本日は銀座「俺のフレンチ東京」「俺のイタリアン東京」2店舗にソロ出演。
半年前、4月1日に「イタリアン東京」に出演した翌日からの仕事が全てコロナキャンセルとなって、6月からわずか一部復活している。
以前は2店舗それぞれに出演者がいて、控室で顔を合わせ会話も楽しんだが今は一人。
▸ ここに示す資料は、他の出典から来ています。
(** [err.Error()] *)
Fixpoint Error (e : error) : string :=
  match e with
  | errors_New msg => msg
  | fmt_Errorf msg cause => msg +:+ ": " +:+ Error cause
  | ErrIncorrectIdentity => "incorrect identity for recipient block"
  end.

(** [sort.Ints] *)
Fixpoint sort_insert (x : Z) (l : list Z) : list Z :=
  match l with
  | [] => [x]
  | y :: l' => if (x <=? y)%Z then x :: l else y :: sort_insert x l'
  end.

Definition sort_Ints (l : list Z) : list Z := foldr sort_insert [] l.

(** The random source: the results of the coming calls of [rand.Int] and of
    [bip39.NewEntropy], in order. *)
Record Rand := mkRand {
  ints : list (Result Z);
  entropies : list (Result bytes);
}.

(** A step of the grid ends with a value, with a run-time panic, or is
    still waiting for the random source when the lists of [Rand] are
    used up. *)
Inductive Step (A : Type) : Type :=
| Next (a : A) (r : Rand)
| Crash (msg : string)
| Waiting.
Arguments Next {A} a r.
Arguments Crash {A} msg.
Arguments Waiting {A}.

Definition UI (A : Type) : Type := Rand → Step A.

#[export] Instance UI_ret : MRet UI := λ A a r, Next a r.

#[export] Instance UI_bind : MBind UI := λ A B f m r,
  match m r with
  | Next a r' => f a r'
  | Crash msg => Crash msg
  | Waiting => Waiting
  end.

Definition crash {A} (msg : string) : UI A := λ _, Crash msg.

(** [l[i]]: a panic unless [0 <= i < len(l)]. *)
Definition index {A} (l : list A) (i : Z) : UI A :=
  match (if (0 <=? i)%Z then l !! Z.to_nat i else None) with
  | Some x => mret x
  | None => crash "index out of range"
  end.

(** [l[i] = x] *)
Definition assign {A} (l : list A) (i : Z) (x : A) : UI (list A) :=
  _ ← index l i; mret (<[Z.to_nat i := x]> l).

(** [rand.Int(rand.Reader, big.NewInt(n))] *)
Definition rand_Int (n : Z) : UI (Result Z) := λ r,
  if (n <=? 0)%Z then Crash "crypto/rand: argument to Int is <= 0"
  else
    match ints r with
    | [] => Waiting
    | d :: rest => Next d {| ints := rest; entropies := entropies r |}
    end.

(** [bip39.NewEntropy(256)] *)
Definition NewEntropy : UI (Result bytes) := λ r,
  match entropies r with
  | [] => Waiting
  | e :: rest => Next e {| ints := ints r; entropies := rest |}
  end.

(** The loop of [pickTwoRandomPositions], over the coming results of
    [rand.Int]. *)
Fixpoint pick_second (idx1 : Z) (draws : list (Result Z)) (r : Rand)
  : Step (Result (Z * Z)) :=
  match draws with
  | [] => Waiting
  | Err e :: rest =>
    Next (Err (fmt_Errorf "failed to generate random index" e))
         {| ints := rest; entropies := entropies r |}
  | Ok idx2 :: rest =>
    if negb (idx2 =? idx1)%Z then
      Next (Ok (idx1, idx2)) {| ints := rest; entropies := entropies r |}
    else pick_second idx1 rest r
  end.

Definition pickTwoRandomPositions (n : Z) : UI (Result (Z * Z)) :=
  mbind (M := UI) (λ r1 : Result Z,
    match r1 with
    | Err e => mret (Err (fmt_Errorf "failed to generate random index" e))
    | Ok idx1 => (λ r, pick_second idx1 (ints r) r) : UI (Result (Z * Z))
    end) (rand_Int n).

Record wordGridModel := mkGrid {
  inputs : list textinput;
  focused : Z;
  lastGridFocus : Z;
  phase : gridPhase;
  generated : list string;
  verifyPos : list Z;
  editIdx : Z;
  done : bool;
  aborted : bool;
  err : string;
}.

Definition set_inputs (x : list textinput) (m : wordGridModel) : wordGridModel :=
  mkGrid x (focused m) (lastGridFocus m) (phase m) (generated m) (verifyPos m)
    (editIdx m) (done m) (aborted m) (err m).
Definition set_focused (x : Z) (m : wordGridModel) : wordGridModel :=
  mkGrid (inputs m) x (lastGridFocus m) (phase m) (generated m) (verifyPos m)
    (editIdx m) (done m) (aborted m) (err m).
Definition set_lastGridFocus (x : Z) (m : wordGridModel) : wordGridModel :=
  mkGrid (inputs m) (focused m) x (phase m) (generated m) (verifyPos m)
    (editIdx m) (done m) (aborted m) (err m).
Definition set_phase (x : gridPhase) (m : wordGridModel) : wordGridModel :=
  mkGrid (inputs m) (focused m) (lastGridFocus m) x (generated m) (verifyPos m)
    (editIdx m) (done m) (aborted m) (err m).
Definition set_generated (x : list string) (m : wordGridModel) : wordGridModel :=
  mkGrid (inputs m) (focused m) (lastGridFocus m) (phase m) x (verifyPos m)
    (editIdx m) (done m) (aborted m) (err m).
Definition set_verifyPos (x : list Z) (m : wordGridModel) : wordGridModel :=
  mkGrid (inputs m) (focused m) (lastGridFocus m) (phase m) (generated m) x
    (editIdx m) (done m) (aborted m) (err m).
Definition set_editIdx (x : Z) (m : wordGridModel) : wordGridModel :=
  mkGrid (inputs m) (focused m) (lastGridFocus m) (phase m) (generated m)
    (verifyPos m) x (done m) (aborted m) (err m).
Definition set_done (x : bool) (m : wordGridModel) : wordGridModel :=
  mkGrid (inputs m) (focused m) (lastGridFocus m) (phase m) (generated m)
    (verifyPos m) (editIdx m) x (aborted m) (err m).
Definition set_aborted (x : bool) (m : wordGridModel) : wordGridModel :=
  mkGrid (inputs m) (focused m) (lastGridFocus m) (phase m) (generated m)
    (verifyPos m) (editIdx m) (done m) x (err m).
Definition set_err (x : string) (m : wordGridModel) : wordGridModel :=
  mkGrid (inputs m) (focused m) (lastGridFocus m) (phase m) (generated m)
    (verifyPos m) (editIdx m) (done m) (aborted m) x.

Definition SetValue (s : string) (t : textinput) : textinput :=
  mkInput s (Placeholder t) (Focus t).
Definition set_Placeholder (s : string) (t : textinput) : textinput :=
  mkInput (Value t) s (Focus t).
Definition set_Focus (b : bool) (t : textinput) : textinput :=
  mkInput (Value t) (Placeholder t) b.

Definition is_phaseVerify (p : gridPhase) : bool :=
  match p with phaseVerify => true | phaseInput => false end.
Definition is_phaseInput (p : gridPhase) : bool :=
  match p with phaseInput => true | phaseVerify => false end.

Definition len {A} (l : list A) : Z := Z.of_nat (length l).

Section WordGrid.
Context `{L : Library} `{U : UILibrary}.

Definition newWordGridModel (generated : list string) : wordGridModel :=
  let inputs :=
    imap (λ i _, mkInput "" (default "" (generated !! i)) (bool_decide (i = 0)))
         (replicate (Z.to_nat gridTotal) ()) in
  mkGrid inputs 0 0 phaseInput generated [] 0 false false "".

(** The loop of [effectiveWords]: [i] is the index of the first of
    [inputs]; the assignment [words[i] = ...] panics beyond [len(words)]. *)
Fixpoint effectiveWords_loop (i : nat) (inputs : list textinput)
  (generated words : list string) : option (list string) :=
  match inputs with
  | [] => Some words
  | input :: rest =>
    let v := TrimSpace (Value input) in
    if negb (v =? "")%string then
      if (i <? length words)%nat then
        effectiveWords_loop (S i) rest generated (<[i := ToLower v]> words)
      else None
    else
      match generated !! i with
      | Some g =>
        if (i <? length words)%nat then
          effectiveWords_loop (S i) rest generated (<[i := g]> words)
        else None
      | None => effectiveWords_loop (S i) rest generated words
      end
  end.

(** [None] is the panic of an assignment out of range. *)
Definition effectiveWords (m : wordGridModel) : option (list string) :=
  effectiveWords_loop 0 (inputs m) (generated m)
    (replicate (Z.to_nat gridTotal) ""%string).

Definition mnemonic (m : wordGridModel) : option string :=
  words ← effectiveWords m;
  Some (Join (List.filter (λ w, negb (w =? "")%string) words) " ").

Definition allUserProvided (m : wordGridModel) : bool :=
  forallb (λ input, negb (TrimSpace (Value input) =? "")%string) (inputs m).

Definition anyUserEdited (m : wordGridModel) : bool :=
  existsb (λ input, negb (TrimSpace (Value input) =? "")%string) (inputs m).

Definition allWordsValid (m : wordGridModel) : option bool :=
  words ← effectiveWords m;
  Some (forallb (λ w, negb (w =? "")%string && bool_decide (is_Some (GetWordIndex w)))
                words).

Definition isEditable (m : wordGridModel) (idx : Z) : bool :=
  if is_phaseInput (phase m) then true
  else existsb (λ p, (p =? idx)%Z) (verifyPos m).

Definition verifyItemCount (m : wordGridModel) : Z := len (verifyPos m) + 2.

Definition onBackButton (m : wordGridModel) : bool :=
  is_phaseVerify (phase m) && (editIdx m =? len (verifyPos m))%Z.

Definition onVerifyButton (m : wordGridModel) : bool :=
  is_phaseVerify (phase m) && (editIdx m =? len (verifyPos m) + 1)%Z.

Definition onRegenerateButton (m : wordGridModel) : bool :=
  is_phaseInput (phase m) && (focused m =? gridTotal)%Z.

Definition onContinueButton (m : wordGridModel) : bool :=
  is_phaseInput (phase m) && (focused m =? gridTotal + 1)%Z.

Definition inputItemCount (m : wordGridModel) : Z := gridTotal + 2.

Definition onButton (m : wordGridModel) : bool :=
  onBackButton m || onVerifyButton m || onRegenerateButton m || onContinueButton m.

Definition syncVerifyFocus (m : wordGridModel) : UI wordGridModel :=
  if (editIdx m <? len (verifyPos m))%Z then
    p ← index (verifyPos m) (editIdx m);
    mret (set_focused p m)
  else mret (set_focused (-1) m).

(** [focusCmd]: the input under the focus gets it, the others lose it. *)
Definition focusCmd (m : wordGridModel) : wordGridModel * Cmd InputCmd :=
  (set_inputs
     (imap (λ i t, set_Focus (bool_decide (Z.of_nat i = focused m)) t) (inputs m)) m,
   CmdBatch).

(** The end of [Update]: the message goes to the input under the focus. *)
Definition forward (m : wordGridModel) (msg : Msg) : UI (wordGridModel * Cmd InputCmd) :=
  if (0 <=? focused m)%Z && (focused m <? gridTotal)%Z then
    let m := match msg with KeyMsg _ => set_err "" m | OtherMsg _ => m end in
    input ← index (inputs m) (focused m);
    let '(input', cmd) := textinput_Update input msg in
    mret (set_inputs (<[Z.to_nat (focused m) := input']> (inputs m)) m, CmdInput cmd)
  else mret (m, CmdNil).

Definition regenerate (m : wordGridModel) : UI (wordGridModel * Cmd InputCmd) :=
  entropy ← NewEntropy;
  match entropy with
  | Err e => mret (set_err ("failed to generate entropy: " +:+ Error e) m, CmdNil)
  | Ok entropy =>
    match NewMnemonic entropy with
    | Err e => mret (set_err ("failed to generate mnemonic: " +:+ Error e) m, CmdNil)
    | Ok mnemonic =>
      let words := Split mnemonic " " in
      let m := set_generated words m in
      let m := set_inputs
                 (imap (λ i t, set_Placeholder (default "" (words !! i)) (SetValue "" t))
                       (inputs m)) m in
      let m := set_focused 0 m in
      let m := set_err "" m in
      mret (focusCmd m)
    end
  end.

(** The loops of [handleEnter] and [handleContinue] over the positions to
    verify. *)
Fixpoint restore_placeholders (positions : list Z) (m : wordGridModel)
  : UI wordGridModel :=
  match positions with
  | [] => mret m
  | pos :: rest =>
    input ← index (inputs m) pos;
    g ← index (generated m) pos;
    restore_placeholders rest
      (set_inputs (<[Z.to_nat pos := set_Placeholder g (SetValue "" input)]> (inputs m)) m)
  end.

Fixpoint clear_inputs (positions : list Z) (m : wordGridModel) : UI wordGridModel :=
  match positions with
  | [] => mret m
  | pos :: rest =>
    input ← index (inputs m) pos;
    clear_inputs rest
      (set_inputs (<[Z.to_nat pos := set_Placeholder "" (SetValue "" input)]> (inputs m)) m)
  end.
特に寂しさは感じないが、以前に戻る日がいつか来てほしい。
冷たい10-温かさ求めて
子供の頃に家からバスで15分ほど行った海沿いの集落に祖母の姉が住んでいてよく遊びに行った。
江戸時代末期に建てられた家で、台所は右手に井戸に手動ポンプの水道、正面壁際に五右衛門風呂、左手板の間に冷蔵庫、電気でなく氷を入れて冷やしていた。
電気製品と言えば照明器具とラジオ、タンスの上に置いてあって真空管だった。
兄が持参したトランジスタラジオでビートルズが流れると、およそタンスのラジオから同じ電波が流れると思えなかった。
真空管ラジオはデカくて電源を入れてしばらく待たないと音が出ず、電力も消費して熱を発する、球切れで取り替える必要もあって、トランジスタに比べると全てデメリットに感じた。
中学生の頃だったか、ギターの上手い友人が「球(たま)は温かいけど石は冷たくて硬い」との言葉に「言われてみると」と気付かされた。
トランジスタ(石)に比べると真空管(球)の音が柔らかさと温かみがある。
その後デジタル時代になると楽器関連機器も多くなった。
カラオケでお馴染みのエコー(ディレイ)は、それまで磁気テープを使って反復効果を得る「テープエコー」が主流でちょうど家庭用プリンター程の大きさと重量だったが、デジタル化されて片手で握れるほど軽量になった。
ところがテープだと反復音が曇っていたがデジタルはどこまでもクリヤーで、それが「冷たい」からとあえてテープエコーの曇りをデジタルで再現したディレイもあった。
音や照明の技術革新には冷たいが付物のようで、LED照明は省エネで世界中普及したが、音楽の場合は今もギターアンプやオーディオマニアの真空管人気は絶えない。
人は旧来の不便さの中に宿る人間味を愛おしみ、技術発展との絶妙なバランスの中で生きている。